In deze zaak gaat het om een hoger beroep betreffende de huur van bedrijfsruimte. De appellanten, een tattooshop, hebben in hoger beroep beroep ingesteld tegen een vonnis van de kantonrechter in de rechtbank Noord-Holland. De kantonrechter had geoordeeld dat de huurovereenkomst tussen de partijen per 31 december 2014 was geëindigd en dat de appellanten hoofdelijk moesten betalen aan de geïntimeerde, die de verhuurder is, een bedrag van € 6.658,88, vermeerderd met wettelijke rente.
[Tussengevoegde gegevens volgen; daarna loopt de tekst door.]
(** * Commure-Assignment: the SQL agent and its evaluation harness

    A shallow embedding of [src/utils.py] (the equivalence judge and the
    evaluation loop) and of [src/lang_graph.py] (the two-node agent graph),
    followed by the properties the specification states about them.

    Modelling conventions.
    - A Python [str] is a Rocq [string]; every [ascii] stands for one code
      point in the range U+0000..U+00FF.
    - External collaborators (the SQL helper, the chat-completion API, the
      chat model, the tools) are oracles: functions of the number of calls
      made so far and of the call's argument, returning either a value or a
      raised exception.  Every behaviour of a collaborator during one
      sequential run is such a function.
    - [exn] stands for the instances of Python's [Exception] class, the ones
      an [except Exception] clause catches.
    - Effects ([time.sleep], [print], calls to collaborators) are recorded,
      in program order, in the trace of an explicit world that is threaded
      through a state-and-exception monad. *)

From Stdlib Require Import NArith ZArith Ascii String.
From stdpp Require Import base option list strings gmap.

Local Open Scope string_scope.
Set Warnings "-register-all".
Definition columnsOf (baseDefinition : ObsidianBaseDefinition) (viewName : string)
  : list string :=
  deriveColumnKeys (field (selected baseDefinition viewName) "order")
                   (properties baseDefinition) (formulas baseDefinition).

Definition labelOf (baseDefinition : ObsidianBaseDefinition) (viewName : string) : string :=
  match field (selected baseDefinition viewName) "name" with
  | VStr name => name
  | _ => viewName
  end.


End MaterializeSpec.

(** ** A small vault and base for the examples of the table *)
Module Sample.
Import Expressions Materialize.

Definition sources : list (string * expr) :=
  [ ("file.name", MemberExpression false (Identifier "file") (Identifier "name"));
    ("status", Identifier "status");
    ("status == 'active'",
     BinaryExpression "==" (Identifier "status") (Literal (VStr "active")));
    ("formula.label",
     MemberExpression false (Identifier "formula") (Identifier "label"));
    ("file.name + '!'",
     BinaryExpression "+"
       (MemberExpression false (Identifier "file") (Identifier "name"))
       (Literal (VStr "!")));
    ("owner.name", MemberExpression false (Identifier "owner") (Identifier "name")) ].
(** [sep.join(l)] *)
Fixpoint str_join (sep : str) (l : list str) : str :=
  match l with
  | [] => []
  | x :: l' =>
      match l' with
      | [] => x
      | _ :: _ => x ++ sep ++ str_join sep l'
      end
  end.

(** Dropping the empty texts at the left and at the right end of a list. *)
Fixpoint ldrop_empty (l : list str) : list str :=
  match l with
  | [] => []
  | x :: l' => match x with [] => ldrop_empty l' | _ :: _ => l end
  end.

Fixpoint rdrop_empty (l : list str) : list str :=
  match l with
  | [] => []
  | x :: l' =>
      match rdrop_empty l', x with
      | [], [] => []
      | k, _ => x :: k
      end
  end.

(** A text with no comma and no space at either end (it may be empty). *)
Definition clean_ends (w : str) : bool :=
  match w, last w with
  | c :: _, Some e => negb (in_chars (lit ", ") c) && negb (in_chars (lit ", ") e)
  | _, _ => true
  end.

(** One turn of the loop of [process_webhooks] on a row without [th]. *)
Definition row_webhook (r : row) : option webhook :=
  text ← columns r !! 2%nat;
  p ← parse_description (normalize text);
  type ← columns r !! 0%nat;
  creator ← columns r !! 3%nat;
  creation_date ← columns r !! 4%nat;
  Some (Webhook (strip_html type) (channel p) (tags p) (activities p)
                creator creation_date).

(** The record [w] is the one the row [r] stands for. *)
Definition webhook_of_row (r : row) (w : webhook) : Prop :=
  (exists type, columns r !! 0%nat = Some type /\ w_type w = strip_html type) /\
  (exists text, columns r !! 2%nat = Some text /\
     parse_description (normalize text) =
     Some (Parsed (w_channel w) (w_tags w) (w_activities w))) /\
  columns r !! 3%nat = Some (w_creator w) /\
  columns r !! 4%nat = Some (w_creation_date w).

(** ** Facts about the string operations *)

Section StrFacts.

Implicit Types (p sep old s r a : str) (c : char).

Lemma startswith_spec p s : startswith p s = true <-> exists r, s = p ++ r.
Proof.
  revert s. induction p as [|x p IH]; intros [|y s]; simpl.
  - split; eauto.
  - split; eauto.
  - split; [discriminate | intros [r Hr]; discriminate].
  - rewrite andb_true_iff, N.eqb_eq, IH. split.
    + intros [-> [r ->]]. eauto.
    + intros [r Hr]. injection Hr as -> ->. eauto.
Qed.

Lemma startswith_self p r : startswith p (p ++ r) = true.
Proof. apply startswith_spec. eauto. Qed.

(** Where a prefix test lands when the text is a concatenation. *)
Lemma startswith_app p a r :
  startswith p (a ++ r) =
  if decide (length p <= length a)%nat then startswith p a
  else startswith a p && startswith (drop (length a) p) r.
Proof.
  revert p. induction a as [|y a IH]; intros [|x p]; simpl;
    try (repeat case_decide; simpl in *; first [done | lia]).
  rewrite IH. destruct (x =? y) eqn:E.
  - apply N.eqb_eq in E as ->. rewrite N.eqb_refl. simpl.
    repeat case_decide; try lia; done.
  - rewrite N.eqb_sym, E. simpl. repeat case_decide; done.
Qed.

Lemma contains_spec p s :
  contains p s = true <-> exists a b, s = a ++ p ++ b.
Proof.
  induction s as [|y s IH]; simpl.
  - rewrite orb_false_r, startswith_spec. split.
    + intros [r Hr]. exists [], r. done.
    + intros (a & b & H). symmetry in H.
      apply app_eq_nil in H as [-> H]. apply app_eq_nil in H as [-> ->].
      exists []. done.
  - rewrite orb_true_iff, startswith_spec, IH. split.
    + intros [[r ->] | (a & b & ->)].
      * exists [], r. done.
      * exists (y :: a), b. done.
    + intros (a & b & H). destruct a as [|z a]; simpl in H.
      * left. eauto.
      * injection H as -> ->. right. eauto.
Qed.

Lemma contains_here p r : contains p (p ++ r) = true.
Proof. apply contains_spec. exists [], r. done. Qed.

Lemma contains_app_l p a r : contains p r = true -> contains p (a ++ r) = true.
Proof.
  rewrite !contains_spec. intros (x & y & ->).
  exists (a ++ x), y. by rewrite <- app_assoc.
Qed.

Lemma contains_app_r p a r : contains p a = true -> contains p (a ++ r) = true.
Proof.
  rewrite !contains_spec. intros (x & y & ->).
  exists x, (y ++ r). by rewrite <- !app_assoc.
Qed.

Lemma contains_trans p q s :
  contains p q = true -> contains q s = true -> contains p s = true.
Proof.
  rewrite !contains_spec. intros (x & y & ->) (a & b & ->).
  exists (a ++ x), (y ++ b). by rewrite <- !app_assoc.
Qed.

Lemma not_contains_startswith p s :
  contains p s = false -> startswith p s = false.
Proof. destruct s; simpl; intros H; apply orb_false_iff in H; tauto. Qed.

Lemma not_contains_cons p c s :
  contains p (c :: s) = false -> contains p s = false.
Proof. simpl. intros H. apply orb_false_iff in H. tauto. Qed.

Lemma not_contains_app p a r :
  contains p (a ++ r) = false -> contains p a = false /\ contains p r = false.
Proof.
  intros H. split; apply not_true_is_false; intros E;
    [apply (contains_app_r _ _ r) in E | apply (contains_app_l _ a) in E];
    congruence.
Qed.

Lemma nomatch_app p a b r :
  nomatch p (a ++ b) r = nomatch p a (b ++ r) && nomatch p b r.
Proof.
  induction a as [|x a IH]; [done|].
  cbn [nomatch app]. by rewrite IH, <- !app_assoc, andb_assoc.
Qed.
De appellanten stelden dat zij een afspraak hadden gemaakt met de makelaar van de verhuurder over een proefjaar, maar het hof oordeelde dat zij onvoldoende bewijs hadden geleverd voor deze stelling. Het hof concludeerde dat de huurovereenkomst duidelijk was en dat de appellanten niet tijdig hadden opgezegd. De grieven van de appellanten, waaronder een beroep op redelijkheid en billijkheid, werden verworpen. Het hof bekrachtigde het vonnis van de kantonrechter en veroordeelde de appellanten in de kosten van het hoger beroep.

Uitspraak

GERECHTSHOF AMSTERDAM

afdeling civiel recht en belastingrecht, team I
zaaknummer : 200.193.503/01
zaak-/rolnummer rechtbank Noord-Holland : 3610921 \ CV EXPL 14-8389
arrest van de meervoudige burgerlijke kamer van 7 maart 2017 (bij vervroeging)
inzake

1.[appellante sub 1] , h.o.d.n. [tattooshop] ,

2.
[appellant sub 2],
beiden wonend te [plaats A] ,
appellanten,
advocaat: mr. R. Kiewitt te Alkmaar,
tegen
[geïntimeerde],
wonend te [plaats B] ,
geïntimeerde,
advocaat: mr. S.N. Peijnenburg te Noord-Scharwoude.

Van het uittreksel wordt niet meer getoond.